This cross-trial comparison (not a head-to-head) suggests IBT lifts both arms but benefits placebo recipients proportionally more. The incremental drug-attributable effect is slightly smaller in the IBT context (10.3 pp vs 12.4 pp), possibly because behavioral counseling captures some of the appetite-regulation benefits the drug provides. The total weight loss with semaglutide + IBT (16.0%) remains the highest in the STEP program for participants without diabetes.

Adverse Events Relevant to Interpretation

Gastrointestinal side effects were the primary tolerability signal. In the semaglutide group: nausea 53%, diarrhea 36%, constipation 29%, vomiting 24%. Most events were mild-to-moderate and transient, peaking during dose escalation (weeks 1-16).

Treatment discontinuation due to adverse events occurred in 3.4% of semaglutide participants versus 0% of placebo participants. This low discontinuation rate, combined with the 30-session counseling structure, likely reflects the supportive framework inherent to IBT programs.

Gallbladder-related events occurred in 2.6% of semaglutide versus 1.2% of placebo participants, consistent with known risks of rapid weight loss from the Wegovy label.

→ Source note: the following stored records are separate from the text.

(** * The selective struct column reader, the [map_union_sum] aggregate and
      the data sinks

    The first and larger part is a shallow embedding of
    [velox/dwio/common/SelectiveStructColumnReader.cpp]:
    the struct reader's [skip], [next], [read], [recordParentNullsInChildren],
    [isChildConstant], [fillRowVectorChildren], [tryReuseResult],
    [setConstantField], [setNullField] and [getValues], over an abstract
    child-reader interface and an abstract format-data interface.

    The struct reader's overrides of the child-reader interface are named
    [structSkip], [structNext], [structRead] and [structGetValues]; the plain
    names [skip], [read] and [getValues] are the virtual calls on a child.

    Conventions.
    - Row numbers, offsets and sizes are [Z]; the unsigned 64-bit arithmetic
      of [skip] and [next] is written with its wrap-around ([wrapU64]) and
      the narrowing to [vector_size_t] with [toI32].  The signed 32-bit sums
      of [read] ([rows.back() + 1], [offset + rows.back() + 1]) are taken
      with [addI32]: beyond [vector_size_t] they are undefined in the source
      and end the call.  The row numbers that [next] fills in for a reader
      with children are plain [Z]; a theorem that promises a result of
      [next] there bounds [numValues].
    - A bitmap ([const uint64_t*]) is a [Z] read with [Z.testbit]; in a null
      bitmap a set bit means "not null".
    - [std::shared_ptr<BaseVector>] is [option Vector]; every vector object
      carries the use count of its control block.
    - A throwing check, an out-of-range [at] and undefined behaviour (a null
      dereference, [back()] of an empty range) end a call with [Abort].

    The module [MapUnionSum] embeds the accumulator and the aggregate of
    [velox/functions/prestosql/aggregates/MapUnionSumAggregate.cpp] over a
    finite map of sums, with the checked addition, the floating-point
    addition and the iteration order of the hash map as interfaces; the module [DataSink] embeds the write loop,
    the factories and [create] of [velox/dwio/common/DataSink.cpp] over an
    interface to the operating system. *)

From stdpp Require Import base tactics option numbers gmap strings list.

Set Warnings "-register-all".
Open Scope Z_scope.

(** ** Outcomes *)

Inductive Failure :=
| CheckFailed   (* VELOX_CHECK, or VELOX_DCHECK in a debug build *)
| OutOfRange    (* std::vector::at, RowVector::childAt *)
| Undefined.    (* null dereference, back() of an empty range, operator[] out of range *)

Inductive Outcome (A : Type) :=
| Ok (a : A)
| Abort (f : Failure).
Arguments Ok {A} a.
Arguments Abort {A} f.

Definition bind {A B} (m : Outcome A) (k : A → Outcome B) : Outcome B :=
  match m with
  | Ok a => k a
  | Abort f => Abort f
  end.
Lemma plan_slot (P : list Slot) :
  forall j s w cx,
    NoDup (map (slotId inserted) P) ->
    nth_error P j = Some s ->
    let w' := fst (fold_left step P (w, cx)) in
    let r := slotRect workArea g newWindowWidth cx P j s in
    match s with
    | Inserted =>
        option_map fields (getWindow (store w') inserted)
        = Some (inserted, r, Some framed, "inserted"%string, true) /\
        In (MoveResize inserted r) (calls w')
    | Existing t wd =>
        TileManager._findMetaWindow env (id t) = true ->
        option_map rect (getWindow (store w') (id t)) = Some r /\
        In (MoveResize (id t) r) (calls w')
    end.
Proof.
  induction P as [|s0 P IH]; intros j s w cx Hnd Hj; [now destruct j|].
  cbn [map] in Hnd. inversion Hnd as [|? ? Hni Hnd']; subst.
  destruct j as [|j]; cbn [nth_error] in Hj.
  - injection Hj as ->. cbv zeta. cbn [fold_left].
    assert (Hr : slotRect workArea g newWindowWidth cx (s :: P) 0 s
                 = mkRect cx (y workArea + g) (slotWidth newWindowWidth s)
                     (height workArea - g * 2)).
    { unfold slotRect. cbn [firstn map]. unfold TileManager.sumZ.
      cbn [fold_left]. f_equal. lia. }
    rewrite Hr. clear Hr.
    destruct s as [t wd|]; cbn [slotWidth slotId] in *.
    + intros Hfound. rewrite step_existing, Hfound. split.
      * rewrite plan_untouched by exact Hni. apply rect_setRect_same.
      * apply plan_calls. unfold setRect, emit. cbn [calls].
        apply in_or_app. right. now left.
    + rewrite step_inserted. split.
      * rewrite plan_untouched by exact Hni.
        unfold TileManager.setState. cbn [store].
        now rewrite getWindow_setWindow_same.
      * apply plan_calls. unfold TileManager.setState, emit. cbn [calls].
        apply in_or_app. right. now left.
  - cbv zeta. cbn [fold_left].
    assert (Hr : slotRect workArea g newWindowWidth cx (s0 :: P) (S j) s
                 = slotRect workArea g newWindowWidth
                     (cx + slotWidth newWindowWidth s0 + g) P j s).
    { unfold slotRect. cbn [firstn map].
      rewrite sumZ_cons. f_equal. lia. }
    rewrite Hr. clear Hr.
    destruct s0 as [t0 wd0|]; cbn [slotWidth].
    + rewrite step_existing. exact (IH j s _ _ Hnd' Hj).
    + rewrite step_inserted. exact (IH j s _ _ Hnd' Hj).
Qed.

End RowPlan.

Lemma findInsertIndex_spec (position : Z) (l : list WindowState) :
  forall i0,
    let k := TileManager.findInsertIndex position l i0 in
    (forall i t, nth_error l i = Some t -> (i0 + i < k)%nat ->
       2 * x (rect t) + width (rect t) <= 2 * position) /\
    (forall t, nth_error l (k - i0) = Some t ->
       2 * position < 2 * x (rect t) + width (rect t)).
Proof.
  induction l as [|a l IH]; intros i0; cbn [TileManager.findInsertIndex].
  - split; [intros [|i] t H; discriminate|].
    intros t H. rewrite Nat.sub_diag in H. discriminate.
  - destruct (2 * position <? 2 * x (rect a) + width (rect a)) eqn:E.
    + split; [intros i t _ Hlt; lia|].
      intros t H. rewrite Nat.sub_diag in H. injection H as <-.
      now apply Z.ltb_lt.
    + apply Z.ltb_ge in E. destruct (IH (S i0)) as [H1 H2].
      pose proof (findInsertIndex_bound position l (S i0)) as Hb.
      split.
      * intros [|i] t Hn Hlt; cbn [nth_error] in Hn.
        -- injection Hn as <-. exact E.
        -- apply (H1 i t Hn). lia.
      * intros t Hn.
        replace (TileManager.findInsertIndex position l (S i0) - i0)%nat
          with (S (TileManager.findInsertIndex position l (S i0) - S i0))
          in Hn by lia.
        apply (H2 t Hn).
Qed.

Lemma rowFor_ids (env : TileManager.Env) (inserted : Z) (w : World) :
  wf (store w) ->
  NoDup (inserted
         :: map id (TileManager.sortBy (fun st => x (rect st))
                      (TileManager.rowFor env inserted w))).
Proof.
  intros Hwf. constructor.
  - intros Hin. apply in_map_iff in Hin as [t [Hid Hin]].
    apply In_sortBy in Hin. unfold TileManager.rowFor in Hin.
    apply filter_In in Hin as [_ Hc]. apply andb_true_iff in Hc as [Hc _].
    apply negb_true_iff, Z.eqb_neq in Hc. contradiction.
  - eapply Permutation_NoDup.
    + apply Permutation_map. symmetry. apply sortBy_perm.
    + unfold TileManager.rowFor. apply filtered_ids_distinct.
      now apply NoDup_tiled_ids.
Qed.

Limitations Acknowledged by the Authors

The investigators noted several constraints that affect generalizability (Wadden et al., 2021):

  1. The 68-week duration cannot confirm durability beyond that window. Post-trial weight regain after GLP-1 discontinuation is well-documented in STEP-4 extension data.
  2. The predominantly White, female sample limits extrapolation to broader populations.
  3. The initial low-calorie diet phase means results cannot be separated from that early intervention. Both groups received it, so the between-group comparison remains valid, but absolute weight loss numbers include the diet contribution.
  4. IBT was delivered by trained counselors at academic centers. Community-based programs may not replicate the same behavioral support intensity.
  5. The 2:1 randomization, while improving precision for the active arm, leaves the placebo arm with wider confidence intervals.

Clinical Translation

For prescribers considering semaglutide in patients already engaged in structured behavioral programs, STEP-3 provides direct evidence. The combination achieves weight reductions (-16%) that approach outcomes historically seen only with bariatric surgery procedures like sleeve gastrectomy. This positions the combination as a potential alternative for patients who decline or are ineligible for surgery.

The Endocrine Society's 2022 guidelines recommend combination pharmacotherapy plus behavioral intervention as the standard for obesity management, citing the STEP program data as level 1 evidence.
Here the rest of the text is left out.